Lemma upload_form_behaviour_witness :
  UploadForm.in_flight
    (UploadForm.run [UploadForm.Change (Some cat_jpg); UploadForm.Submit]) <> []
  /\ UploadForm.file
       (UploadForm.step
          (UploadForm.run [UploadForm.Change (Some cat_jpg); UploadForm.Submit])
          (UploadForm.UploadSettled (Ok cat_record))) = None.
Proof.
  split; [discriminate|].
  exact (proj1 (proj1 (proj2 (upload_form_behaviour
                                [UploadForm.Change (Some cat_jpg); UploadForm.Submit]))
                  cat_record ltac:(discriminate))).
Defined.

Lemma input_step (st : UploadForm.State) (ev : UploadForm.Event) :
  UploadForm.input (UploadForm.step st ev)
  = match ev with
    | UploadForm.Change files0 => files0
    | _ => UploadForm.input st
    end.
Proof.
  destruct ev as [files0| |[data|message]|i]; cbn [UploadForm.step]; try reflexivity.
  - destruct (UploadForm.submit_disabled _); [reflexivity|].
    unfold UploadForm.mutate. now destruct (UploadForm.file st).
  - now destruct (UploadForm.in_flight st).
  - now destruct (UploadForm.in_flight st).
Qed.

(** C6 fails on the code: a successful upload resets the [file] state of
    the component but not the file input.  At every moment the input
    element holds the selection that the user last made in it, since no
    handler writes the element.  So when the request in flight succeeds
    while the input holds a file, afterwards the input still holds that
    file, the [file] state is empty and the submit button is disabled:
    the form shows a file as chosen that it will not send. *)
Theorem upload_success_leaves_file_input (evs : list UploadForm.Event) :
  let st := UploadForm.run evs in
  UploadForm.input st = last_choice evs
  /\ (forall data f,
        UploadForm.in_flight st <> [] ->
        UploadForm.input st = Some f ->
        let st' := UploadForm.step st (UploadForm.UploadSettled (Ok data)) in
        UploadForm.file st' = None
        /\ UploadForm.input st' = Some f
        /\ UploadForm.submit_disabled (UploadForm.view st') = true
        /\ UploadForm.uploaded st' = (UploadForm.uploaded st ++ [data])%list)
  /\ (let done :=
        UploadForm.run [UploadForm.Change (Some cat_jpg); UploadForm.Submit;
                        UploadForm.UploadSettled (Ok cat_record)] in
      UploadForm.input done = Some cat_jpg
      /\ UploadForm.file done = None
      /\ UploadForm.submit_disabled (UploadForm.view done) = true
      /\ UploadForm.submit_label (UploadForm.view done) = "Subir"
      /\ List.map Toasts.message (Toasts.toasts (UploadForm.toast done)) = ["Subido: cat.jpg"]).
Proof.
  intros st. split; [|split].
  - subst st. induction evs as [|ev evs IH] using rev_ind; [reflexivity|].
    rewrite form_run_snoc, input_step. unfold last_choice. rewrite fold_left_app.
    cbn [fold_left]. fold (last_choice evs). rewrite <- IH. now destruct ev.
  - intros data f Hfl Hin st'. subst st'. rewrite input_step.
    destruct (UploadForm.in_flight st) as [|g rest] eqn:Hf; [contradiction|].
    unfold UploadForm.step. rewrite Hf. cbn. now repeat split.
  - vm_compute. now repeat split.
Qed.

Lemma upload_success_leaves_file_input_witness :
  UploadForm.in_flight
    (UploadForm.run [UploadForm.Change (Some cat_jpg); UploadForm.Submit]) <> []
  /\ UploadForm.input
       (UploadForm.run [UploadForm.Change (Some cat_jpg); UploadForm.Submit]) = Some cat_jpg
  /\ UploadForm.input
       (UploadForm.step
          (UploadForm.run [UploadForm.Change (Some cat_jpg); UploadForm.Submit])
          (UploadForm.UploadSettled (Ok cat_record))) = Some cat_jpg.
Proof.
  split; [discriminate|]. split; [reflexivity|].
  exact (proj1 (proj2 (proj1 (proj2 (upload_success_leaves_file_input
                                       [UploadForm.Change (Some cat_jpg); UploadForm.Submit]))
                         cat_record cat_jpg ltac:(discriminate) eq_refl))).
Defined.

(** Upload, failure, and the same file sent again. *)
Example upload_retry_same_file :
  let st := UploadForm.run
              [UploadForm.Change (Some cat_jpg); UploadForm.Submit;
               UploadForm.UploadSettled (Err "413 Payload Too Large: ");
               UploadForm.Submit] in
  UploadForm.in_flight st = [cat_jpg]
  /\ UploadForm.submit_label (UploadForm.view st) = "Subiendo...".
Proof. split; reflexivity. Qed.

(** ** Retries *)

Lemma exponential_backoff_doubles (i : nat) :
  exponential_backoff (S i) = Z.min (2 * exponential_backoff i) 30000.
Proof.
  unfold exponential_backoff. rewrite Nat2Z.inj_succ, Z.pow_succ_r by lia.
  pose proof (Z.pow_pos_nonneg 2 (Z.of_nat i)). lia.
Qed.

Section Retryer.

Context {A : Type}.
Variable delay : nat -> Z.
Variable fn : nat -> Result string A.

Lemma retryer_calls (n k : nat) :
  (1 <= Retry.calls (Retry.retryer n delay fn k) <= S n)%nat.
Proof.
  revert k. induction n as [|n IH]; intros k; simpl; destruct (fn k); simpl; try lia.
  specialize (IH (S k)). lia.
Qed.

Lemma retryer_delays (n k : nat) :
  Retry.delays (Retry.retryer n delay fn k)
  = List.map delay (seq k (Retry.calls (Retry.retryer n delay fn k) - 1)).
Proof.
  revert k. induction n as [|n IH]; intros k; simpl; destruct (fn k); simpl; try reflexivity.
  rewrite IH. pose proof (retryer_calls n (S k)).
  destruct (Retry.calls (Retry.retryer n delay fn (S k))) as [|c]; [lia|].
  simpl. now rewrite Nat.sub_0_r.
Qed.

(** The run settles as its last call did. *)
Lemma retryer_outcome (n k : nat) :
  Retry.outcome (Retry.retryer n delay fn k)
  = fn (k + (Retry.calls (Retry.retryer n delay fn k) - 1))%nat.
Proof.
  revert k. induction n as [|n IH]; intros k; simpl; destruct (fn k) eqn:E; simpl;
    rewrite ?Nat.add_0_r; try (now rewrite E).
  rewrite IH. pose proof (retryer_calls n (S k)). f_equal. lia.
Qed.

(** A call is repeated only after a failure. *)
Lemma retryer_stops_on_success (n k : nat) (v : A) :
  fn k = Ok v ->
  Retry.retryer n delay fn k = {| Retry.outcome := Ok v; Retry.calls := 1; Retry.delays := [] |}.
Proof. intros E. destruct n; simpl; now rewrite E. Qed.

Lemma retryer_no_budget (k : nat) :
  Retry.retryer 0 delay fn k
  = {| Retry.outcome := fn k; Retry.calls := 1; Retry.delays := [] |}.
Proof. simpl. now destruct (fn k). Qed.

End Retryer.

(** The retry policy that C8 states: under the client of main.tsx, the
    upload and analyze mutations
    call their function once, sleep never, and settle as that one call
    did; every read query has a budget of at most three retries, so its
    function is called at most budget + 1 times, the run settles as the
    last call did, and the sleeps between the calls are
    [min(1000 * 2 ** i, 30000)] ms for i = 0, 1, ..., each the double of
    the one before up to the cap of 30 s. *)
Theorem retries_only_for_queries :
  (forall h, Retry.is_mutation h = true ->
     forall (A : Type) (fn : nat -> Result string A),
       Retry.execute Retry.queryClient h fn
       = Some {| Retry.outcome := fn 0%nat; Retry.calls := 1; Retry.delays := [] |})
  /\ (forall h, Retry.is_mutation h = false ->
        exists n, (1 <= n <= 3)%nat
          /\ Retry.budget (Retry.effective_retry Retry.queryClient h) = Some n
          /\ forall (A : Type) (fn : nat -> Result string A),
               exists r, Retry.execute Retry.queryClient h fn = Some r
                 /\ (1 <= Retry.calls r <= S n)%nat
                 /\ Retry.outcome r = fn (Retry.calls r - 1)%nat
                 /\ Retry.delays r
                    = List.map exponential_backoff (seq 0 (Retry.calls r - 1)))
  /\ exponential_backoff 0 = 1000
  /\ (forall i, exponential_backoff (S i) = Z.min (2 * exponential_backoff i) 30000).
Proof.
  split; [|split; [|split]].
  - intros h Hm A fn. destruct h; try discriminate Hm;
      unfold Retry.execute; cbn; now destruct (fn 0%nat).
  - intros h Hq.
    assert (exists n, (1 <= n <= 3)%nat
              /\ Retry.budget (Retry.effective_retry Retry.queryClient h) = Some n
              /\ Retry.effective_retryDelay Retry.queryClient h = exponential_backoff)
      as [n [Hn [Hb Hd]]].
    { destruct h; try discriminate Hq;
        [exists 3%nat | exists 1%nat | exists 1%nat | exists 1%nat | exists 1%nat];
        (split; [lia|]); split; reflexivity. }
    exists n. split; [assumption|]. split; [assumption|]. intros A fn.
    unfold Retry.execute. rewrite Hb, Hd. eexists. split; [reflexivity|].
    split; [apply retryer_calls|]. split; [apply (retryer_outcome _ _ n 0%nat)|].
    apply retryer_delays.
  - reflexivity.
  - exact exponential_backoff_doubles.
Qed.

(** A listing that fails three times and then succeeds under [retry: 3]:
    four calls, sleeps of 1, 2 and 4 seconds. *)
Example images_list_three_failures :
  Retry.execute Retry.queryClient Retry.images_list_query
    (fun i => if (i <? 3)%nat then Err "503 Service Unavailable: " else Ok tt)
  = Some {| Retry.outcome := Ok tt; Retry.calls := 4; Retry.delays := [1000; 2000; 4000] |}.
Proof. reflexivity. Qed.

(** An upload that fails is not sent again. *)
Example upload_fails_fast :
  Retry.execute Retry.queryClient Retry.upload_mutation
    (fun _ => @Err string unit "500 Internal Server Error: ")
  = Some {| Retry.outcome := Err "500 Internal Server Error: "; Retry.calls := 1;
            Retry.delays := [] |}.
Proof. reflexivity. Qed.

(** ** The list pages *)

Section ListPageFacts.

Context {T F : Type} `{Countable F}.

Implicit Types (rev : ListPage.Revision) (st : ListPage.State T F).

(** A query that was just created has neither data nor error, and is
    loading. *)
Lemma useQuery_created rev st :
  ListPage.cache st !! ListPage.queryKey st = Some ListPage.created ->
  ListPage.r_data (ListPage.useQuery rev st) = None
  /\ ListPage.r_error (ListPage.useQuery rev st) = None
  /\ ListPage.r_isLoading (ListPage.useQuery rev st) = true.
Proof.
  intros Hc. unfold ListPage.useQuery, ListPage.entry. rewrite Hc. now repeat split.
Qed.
- - - - - - -
■ **Directions**:
Where the string "execute" turns up in a line of the data above, copy that whole line.

■ **Exercise solution**:
       Retry.execute Retry.queryClient h fn
               exists r, Retry.execute Retry.queryClient h fn = Some r
      unfold Retry.execute; cbn; now destruct (fn 0%nat).
    unfold Retry.execute. rewrite Hb, Hd. eexists. split; [reflexivity|].
  Retry.execute Retry.queryClient Retry.images_list_query
  Retry.execute Retry.queryClient Retry.upload_mutation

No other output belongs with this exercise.